• Task item
When a line of the records contains "Import", copy it.

** Source data follows **

Definition api_body (payload : value) : option string :=
  if truthy payload then Some (json_dumps payload) else None.

Definition api_request (method path : string) (payload token : value)
  : request :=
  Request (KC ++ path) (api_body payload) (api_headers token) (Some method).

Definition api (timeout : Z) (method path : string) (payload token : value)
  : M (Z * value) :=
  let req := api_request method path payload token in
  try_except
    ('(status, content) <- urlopen req timeout ;;
     if negb (String.eqb content "")
     then (v <- loads content ;; ret (status, v))
     else ret (status, VNone))
    (fun e =>
       match e with
       | HTTPError code body => Some (ret (code, VStr body))
       | _ => None
       end).

(** [get_token] of the first script. *)
Definition admin_token_request : request :=
  Request (KC ++ "/realms/master/protocol/openid-connect/token")
          (Some "grant_type=password&client_id=admin-cli&username=admin&password=admin")
          [] None.

Definition get_token : M value :=
  '(_, content) <- urlopen admin_token_request 10 ;;
  resp <- loads content ;;
  lift (getitem_key resp "access_token").

(** [get_admin_token] of the second script has the same body. *)
Definition get_admin_token : M value := get_token.

(** Lines 82-84 / 235-237: the claims of an access token. *)
Definition claims_segment (tok : value) : result string :=
  rbind (py_split_dot tok) (fun parts =>
    match nth_error parts 1 with
    | Some payload => Val payload
    | None => Err IndexError
    end).

Definition b64decode (s : string) : result string :=
  match Base64.b64decode s with
  | inr bytes => Val bytes
  | inl why => Err (BinasciiError why)
  end.

Definition decode_claims (tok : value) : M value :=
  payload <- lift (claims_segment tok) ;;
  bytes <- lift (b64decode (pad_segment payload)) ;;
  loads bytes.

(** The password grant of the verification steps. *)
Definition token_request (form : string) : request :=
  Request (KC ++ "/realms/" ++ REALM ++ "/protocol/openid-connect/token")
          (Some form) [] None.

Definition fetch_access_token (form : string) : M value :=
  '(_, content) <- urlopen (token_request form) 10 ;;
  resp <- loads content ;;
  lift (getitem_key resp "access_token").

Definition nl : string := String "010"%char EmptyString.

Definition realm_path (suffix : string) : string :=
  "/admin/realms/" ++ REALM ++ suffix.

(** [[{'id': role_id, 'name': name}]] *)
Definition role_mapping (role_id : value) (name : string) : value :=
  VList [VDict [("id", role_id); ("name", VStr name)]].

(* ---------------------------------------------------------------- *)
(** *** [scripts/fix-keycloak-client.py] *)

Definition fix_api := api 10.

(** Lines 39-45. *)
Definition fix_find_client (token : value) : M (value * value) :=
  print "2. Finding crm-web client..." ;;
  '(code, clients) <-
     fix_api "GET" (realm_path "/clients?clientId=crm-web") VNone token ;;
  (if negb (truthy clients)
   then (print "   ❌ Client not found" ;; sys_exit 1)
   else ret tt) ;;
  client0 <- lift (getitem_int clients 0) ;;
  client_uuid <- lift (getitem_key client0 "id") ;;
  print ("   ✅ Client UUID: " ++ py_str client_uuid) ;;
  ret (clients, client_uuid).
(** * Offline Movie Manager: the record model and the catalog store

    A shallow embedding of [main.py]: the [Movie] dataclass with
    [Movie.from_dict], and the methods of [MovieManagerApp] that load, save,
    query and mutate the catalogue ([_load_movies], [_save_movies],
    [_filtered_movies], [toggle_flag], [delete_movie] and the [save] closure
    of [open_movie_form]); then the settings and themes ([_load_settings],
    [_save_settings], [_apply_theme], [toggle_theme], [save_key]), the
    start-up in [build], [open_trailer], the fields [open_movie_form]
    starts with, its [clear] closure, and the [fetch_tmdb] closure with the
    answer of the service as an input.  The widget tree
    ([refresh_movies], [_build_movie_card]) and the platform calls of
    [play_local] are left out.

    Python values are modelled as follows.
    - [str] is [string], a character standing for the code point of its
      number, so that the text has its code points below 256: [lower]
      folds what [str.lower] folds there, [strip] removes what
      [str.isspace] holds to be white space there, and [<] on text is the
      order of the code points.
    - [float] is IEEE binary64 as [spec_float]; [<], [==], [min] and [max]
      follow CPython, NaN included.
    - a parsed JSON document is a [json] tree, a JSON object being a finite
      map from text to values; a file is what [json.load] makes of it, and
      [json.dump] followed by [json.load] gives the document back.
    - an exception is the [Raise] of a [result].
    - objects live in a heap indexed by their identity; a list is an object
      holding identities, so that a list can be told from a copy of it and
      a record from an equal one.
    - [float] on text, [str] on values that are not text, and the clock are
      inputs: the first two form the class [Builtins], the time is an
      argument. *)

From Stdlib Require Import ZArith String Ascii List.
From Stdlib Require Import Floats.SpecFloat.
From stdpp Require Import gmap strings list fin_maps sorting pretty.

Local Open Scope Z_scope.
Local Open Scope string_scope.

(** ** Exceptions *)

Inductive exn := ValueError | TypeError | OverflowError | JSONDecodeError.

Inductive result (A : Type) :=
| Ok (a : A)
| Raise (e : exn).
Arguments Ok {A} a.
Arguments Raise {A} e.

Global Instance result_bind : MBind result := λ A B k r,
  match r with
  | Ok a => k a
  | Raise e => Raise e
  end.

Definition raises {A} (r : result A) : Prop :=
  match r with Ok _ => False | Raise _ => True end.

(** ** Floats *)

Abbreviation float := spec_float.

(** [float(n)] for a Python [int]: the nearest binary64, [OverflowError]
    when that is out of range. *)
Definition float_of_int (n : Z) : result float :=
  match binary_normalize 53 1024 n 0 false with
  | S754_infinity _ => Raise OverflowError
  | f => Ok f
  end.

Definition f0 : float := S754_zero false.
Definition f1 : float := S754_finite false 4503599627370496 (-52).
Definition f10 : float := S754_finite false 5629499534213120 (-49).
Definition f11 : float := S754_finite false 6192449487634432 (-49).

Definition float_lt (a b : float) : bool := SFltb a b.
Definition float_le (a b : float) : bool := SFleb a b.
Definition float_eq (a b : float) : bool := SFeqb a b.

(** [min(a, b)] keeps [a] unless [b < a]; [max(a, b)] keeps [a] unless
    [b > a]. *)
Definition py_min (a b : float) : float := if float_lt b a then b else a.
Definition py_max (a b : float) : float := if float_lt a b then b else a.

(** [bool(x)] for a float: [x != 0.0]. *)
Definition float_truthy (f : float) : bool :=
  match f with
  | S754_zero _ => false
  | _ => true
  end.

(** A rating inside [0.0, 10.0]. *)
Definition in_range (r : float) : bool := float_le f0 r && float_le r f10.

(** ** Text *)

(** [str.isspace] below code point 256: TAB..CR, FS..US, the space,
    NEL (U+0085) and the no-break space (U+00A0). *)
Definition is_space (c : ascii) : bool :=
  let n := nat_of_ascii c in
  ((9 <=? n) && (n <=? 13) || (28 <=? n) && (n <=? 32)
   || (n =? 133) || (n =? 160))%nat.

Fixpoint lstrip (s : string) : string :=
  match s with
  | String c s' => if is_space c then lstrip s' else s
  | EmptyString => EmptyString
  end.

Fixpoint rstrip (s : string) : string :=
  match s with
  | String c s' =>
      match rstrip s' with
      | EmptyString => if is_space c then EmptyString else String c EmptyString
      | t => String c t
      end
  | EmptyString => EmptyString
  end.

Definition strip (s : string) : string := rstrip (lstrip s).

(** [str.lower] below code point 256: [A-Z] and the capital letters
    U+00C0..U+00DE, the multiplication sign U+00D7 apart. *)
Definition lower_char (c : ascii) : ascii :=
  let n := nat_of_ascii c in
  if ((65 <=? n) && (n <=? 90)
      || (192 <=? n) && (n <=? 222) && negb (n =? 215))%nat
  then ascii_of_nat (n + 32) else c.

Fixpoint lower (s : string) : string :=
  match s with
  | String c s' => String (lower_char c) (lower s')
  | EmptyString => EmptyString
  end.

(** [sub in s] *)
Fixpoint str_in (sub s : string) : bool :=
  String.prefix sub s ||
  match s with
  | String _ s' => str_in sub s'
  | EmptyString => false
  end.

(** Text with no white space in front. *)
Definition no_lead (s : string) : Prop :=
  match s with
  | String c _ => is_space c = false
  | EmptyString => True
  end.

Definition str_truthy (s : string) : bool :=
  match s with
  | EmptyString => false
  | _ => true
  end.

Definition str_lt (a b : string) : bool := String.ltb a b.
Definition str_le (a b : string) : bool := String.leb a b.

(** [sub] occurs in [s]. *)
Definition substring (sub s : string) : Prop :=
  ∃ pre post, s = pre ++ sub ++ post.

(** ** JSON values *)

#[warnings="-register-all"]
Inductive json :=
| JNull
| JBool (b : bool)
| JInt (n : Z)
| JFloat (f : float)
| JStr (s : string)
| JList (l : list json)
| JDict (d : gmap string json).

Definition is_empty_dict (d : gmap string json) : bool :=
  match map_to_list d with
  | [] => true
  | _ => false
  end.

(** [bool(v)] *)
Definition truthy (v : json) : bool :=
  match v with
  | JNull => false
  | JBool b => b
  | JInt n => negb (n =? 0)%Z
  | JFloat f => float_truthy f
  | JStr s => str_truthy s
  | JList l => match l with [] => false | _ => true end
  | JDict d => negb (is_empty_dict d)
  end.

(** [a or b] *)
Definition py_or (a b : json) : json := if truthy a then a else b.

(** [d.get(k, default)] *)
Definition get (d : gmap string json) (k : string) (dflt : json) : json :=
  default dflt (d !! k).

(** What the interpreter supplies and the repository does not define:
    [float(s)] on text ([None] is [ValueError]) and the text [str(v)] gives
    for a value that is not itself text. *)
Class Builtins := {
  float_of_str : string → option float;
  repr : json → string;
}.

Section Coercions.
Context `{Builtins}.

(** [float(v)] *)
Definition to_float (v : json) : result float :=
  match v with
  | JNull => Raise TypeError
  | JBool b => Ok (if b then f1 else f0)
  | JInt n => float_of_int n
  | JFloat f => Ok f
  | JStr s =>
      match float_of_str s with
      | Some f => Ok f
      | None => Raise ValueError
      end
  | JList _ | JDict _ => Raise TypeError
  end.

(** [str(v)], where it returns: CPython 3.11 and later raise [ValueError]
    on an integer of more than 4300 digits, alone or inside a list or
    mapping.  [json.load] gives no such integer; the theorems that say
    what [from_dict] returns or raises on a payload of any origin take the
    values under its text keys [plain] (below). *)
Definition to_str (v : json) : string :=
  match v with
  | JStr s => s
  | _ => repr v
  end.
End Coercions.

** End of Source data **

• Response below
From Stdlib Require Import ZArith String Ascii List.
From Stdlib Require Import Floats.SpecFloat.
From stdpp Require Import gmap strings list fin_maps sorting pretty.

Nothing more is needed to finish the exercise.